Nearly half of the seafood eaten today is farmed. And while aquaculture is often equated with pollution, habitat degradation and health risks, this explosive growth in fish farming may in fact be the most hopeful trend in the world’s increasingly troubled food system, according to a new World Watch Institute report.
Generally, fish farms produce waste and pollute surrounding waters because of high concentrations and limited fish mobility. These factors also leave fish more susceptible to disease. However, organic aquaculture farms that integrate complementary species, greatly reduce pollution and disease levels.

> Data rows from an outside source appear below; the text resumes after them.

(** [std::lower_bound] on the range from [lo], of length [n]: binary search for the first
    position at which [before] does not hold. *)
Fixpoint lower_bound {A} (fuel : nat) (before : A -> bool) (l : list A) (lo n : nat) : nat :=
  match fuel with
  | O => lo
  | S fuel =>
      match n with
      | O => lo
      | _ =>
          let half := Nat.div2 n in
          match l !! (lo + half)%nat with
          | Some x =>
              if before x then lower_bound fuel before l (S (lo + half)) (n - S half)
              else lower_bound fuel before l lo half
          | None => lo
          end
      end
  end.

(** The iterator that a search over all of [l] returns, as an index. *)
Definition c_lower_bound {A} (before : A -> bool) (l : list A) : nat :=
  lower_bound (length l) before l 0 (length l).

Definition FindChunk (chunks : list EncodedChunk) (id : MinishardAndChunkId) : option EncodedChunk :=
  match chunks !! c_lower_bound (fun chunk => id_ltb (minishard_and_chunk_id chunk) id) chunks with
  | Some chunk => if id_eqb (minishard_and_chunk_id chunk) id then Some chunk else None
  | None => None
  end.

Definition FindChunkInMinishard (minishard_index : list MinishardIndexEntry) (chunk_id : Z) :
    option ByteRange.t :=
  match minishard_index !!
      c_lower_bound (fun e => entry_chunk_id e <? chunk_id) minishard_index with
  | Some e => if entry_chunk_id e =? chunk_id then Some (entry_byte_range e) else None
  | None => None
  end.

(** The vectors of the unit test. *)
Example murmurhash_0 : MurmurHash3.Hash64Bits 0 (0, 0, 0, 0) =
  (0xe028ae41, 0x4772b084, 0x4772b084, 0x4772b084).
Proof. vm_compute. reflexivity. Qed.
Example murmurhash_42 : MurmurHash3.Hash64Bits 42 (2, 2, 2, 2) =
  (0x2d83d9c7, 0x082115eb, 0x082115eb, 0x082115eb).
Proof. vm_compute. reflexivity. Qed.

(** * Lemmas on shard numbers *)

Lemma valid_spec_bounds s : valid_spec s = true ->
  0 <= preshift_bits s <= 64 /\ 0 <= minishard_bits s <= 32 /\
  0 <= shard_bits s /\ minishard_bits s + shard_bits s <= 64.
Proof. unfold valid_spec. intros H. bool_to_prop. lia. Qed.

Lemma pow2_u64 n : 0 <= n < 64 -> 0 < 2 ^ n < u64_modulus.
Proof.
  intros Hn. split; [lia|]. change u64_modulus with (2 ^ 64). apply Z.pow_lt_mono_r; lia.
Qed.

Lemma GetLowBitMask_ones n : 0 <= n <= 64 -> GetLowBitMask n = Z.ones n.
Proof.
  intros Hn. unfold GetLowBitMask. destruct (Z.eqb_spec n 64) as [->|Hne]; [reflexivity|].
  rewrite Z.shiftl_1_l, Z.ones_equiv. unfold u64. pose proof (pow2_u64 n ltac:(lia)).
  rewrite (Z.mod_small (2 ^ n)), Z.mod_small by lia. lia.
Qed.

Lemma land_mask x n : 0 <= n <= 64 -> Z.land x (GetLowBitMask n) = x mod 2 ^ n.
Proof. intros Hn. rewrite GetLowBitMask_ones, Z.land_ones by lia. reflexivity. Qed.

Lemma ShiftRight_div x n : in_u64 x -> 0 <= n <= 64 -> ShiftRightUpTo64 x n = x / 2 ^ n.
Proof.
  unfold in_u64. change u64_modulus with (2 ^ 64). intros Hx Hn. unfold ShiftRightUpTo64.
  destruct (Z.eqb_spec n 64) as [->|]; [symmetry; apply Z.div_small; exact Hx|].
  apply Z.shiftr_div_pow2. lia.
Qed.

Lemma u32_range z : 0 <= u32 z < 2 ^ 32.
Proof. apply Z.mod_pos_bound. reflexivity. Qed.

Lemma HashChunkId_range h key : in_u64 key -> in_u64 (HashChunkId h key).
Proof.
  intros Hk. destruct h; [exact Hk|]. unfold HashChunkId.
  assert (Hr : forall i s, exists a b c d, MurmurHash3.Hash64Bits i s = (u32 a, u32 b, u32 c, u32 d))
    by (intros i [[[? ?] ?] ?]; do 4 eexists; reflexivity).
  destruct (Hr key (0, 0, 0, 0)) as (a & b & c & d & ->).
  rewrite Z.shiftl_mul_pow2 by lia. pose proof (u32_range a). pose proof (u32_range b).
  unfold u64. rewrite Z.mod_small by (unfold u64_modulus; lia).
  rewrite lor_disjoint by lia. unfold in_u64, u64_modulus. lia.
Qed.

Lemma ShardIndexSize_eq s : valid_spec s = true ->
  ShardIndexSize s = 16 * num_minishards s /\ num_minishards s = 2 ^ minishard_bits s /\
  0 < num_minishards s <= 2 ^ 32.
Proof.
  intros Hs%valid_spec_bounds. unfold ShardIndexSize, num_minishards.
  rewrite Z.shiftl_1_l, Z.shiftl_mul_pow2 by lia.
  assert (0 < 2 ^ minishard_bits s <= 2 ^ 32) by (split; [lia|apply Z.pow_le_mono_r; lia]).
  rewrite wrap64_id by (unfold in_i64, i64_min, i64_max; lia).
  unfold u64. rewrite Z.mod_small by (unfold u64_modulus; lia). lia.
Qed.

Lemma GetAbsoluteShardByteRange_spec r s : valid_spec s = true ->
  in_i64 (ByteRange.inclusive_min r) -> in_i64 (ByteRange.exclusive_max r) ->
  GetAbsoluteShardByteRange r s =
    if in_i64b (ByteRange.inclusive_min r + 16 * num_minishards s) &&
       in_i64b (ByteRange.exclusive_max r + 16 * num_minishards s)
    then Ok (ByteRange.Make (ByteRange.inclusive_min r + 16 * num_minishards s)
               (ByteRange.exclusive_max r + 16 * num_minishards s))
    else Err kFailedPrecondition.
Proof.
  intros Hs Hmin Hmax. destruct (ShardIndexSize_eq s Hs) as (E & _).
  unfold GetAbsoluteShardByteRange, AddOverflow. rewrite E.
  destruct (in_i64b (ByteRange.inclusive_min r + _)) eqn:E1; [|reflexivity].
  destruct (in_i64b (ByteRange.exclusive_max r + _)) eqn:E2; [|reflexivity]. cbn.
  unfold in_i64b in *. bool_to_prop.
  rewrite !wrap64_id by (unfold in_i64, i64_min, i64_max in *; lia). reflexivity.
Qed.

(** * Lemmas on binary search *)

Section BinarySearch.
Context {A : Type} (before : A -> bool).

(** [before] holds exactly on the first [k] elements. *)
Definition partitioned (l : list A) (k : nat) : Prop :=
  (k <= length l)%nat /\
  forall i x, l !! i = Some x -> before x = true <-> (i < k)%nat.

Fish farming can help restore degraded coral reefs and wetlands. The metal cages that hold farmed shellfish often function as artificial reefs around which striped bass, shad, and other marine species congregate. In the Caribbean, for example, the Caicos Conch Farm — raises King conch not just to sell to restaurants around the world, but to help re-seed coral reefs with this keystone species. http://www.blog.thesietch.org/2008/10/page/14/
Just as changing fish-food will likely also help cut the carbon footprint of many fish farms, humans also need to take into account what they are putting into their bodies. Organic fish, fed with organic food — when eaten, provide natural essential God-supplied nutrients added to their diets.
Psalms 107: 9 — For he satisfieth the longing soul, and filleth the hungry soul with goodness”.
Proverbs 10: 21 — The lips of the righteous feed many.